**Activity:** Word for word, please restate the line containing "Proof. unfold own_slot." and all the lines that follow it to the end of the data.

Items listed in a dataset
══════════
Lemma validate_loop_spec seen l : validate_loop seen l = None →
  NoDup (c_DSCP <$> l) ∧ (∀ d, d ∈ c_DSCP <$> l → d ∉ seen ∧ (0 ≤ d ≤ 63)%Z).
Proof.
  revert seen. induction l as [|c l IH]; intros seen; cbn [validate_loop]; [split; [constructor|by intros d []%elem_of_nil]|].
  destruct ((c_DSCP c <? 0)%Z || (63 <? c_DSCP c)%Z) eqn:E1; [done|]. destruct (bool_decide (c_DSCP c ∈ seen)) eqn:E2; [done|].
  destruct (32 <? _)%nat; [done|]. destruct (String.eqb _ _); [done|]. intros [H1 H2]%IH. to_prop. rewrite fmap_cons. split.
  - apply NoDup_cons. split; [|done]. intros [Hn _]%H2. apply Hn. by left.
  - intros d [->|Hd]%elem_of_cons; [split; [done|lia]|]. apply H2 in Hd as [Hd ?]. split; [|done]. intros Hin. apply Hd. by right.
Qed.

Lemma own_slot_fits c s : own_slot c = Some s → s ∈ all_slots.
Proof. unfold own_slot. destruct (slot_ok (c_Slot c)) eqn:E1; [|done]. intros [= <-]. by apply slot_ok_iff. Qed.

Lemma strip_dscp (l l' : list SingboxQoSClass) : strip <$> l = strip <$> l' → c_DSCP <$> l = c_DSCP <$> l'.
Proof.
  intros H. apply (f_equal (fmap c_DSCP)) in H. by rewrite <- !list_fmap_compose in H.
Qed.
══════════
**Solved exercise:**
Proof. unfold own_slot. destruct (slot_ok (c_Slot c)) eqn:E1; [|done]. intros [= <-]. by apply slot_ok_iff. Qed.

Lemma strip_dscp (l l' : list SingboxQoSClass) : strip <$> l = strip <$> l' → c_DSCP <$> l = c_DSCP <$> l'.
Proof.
  intros H. apply (f_equal (fmap c_DSCP)) in H. by rewrite <- !list_fmap_compose in H.
Qed.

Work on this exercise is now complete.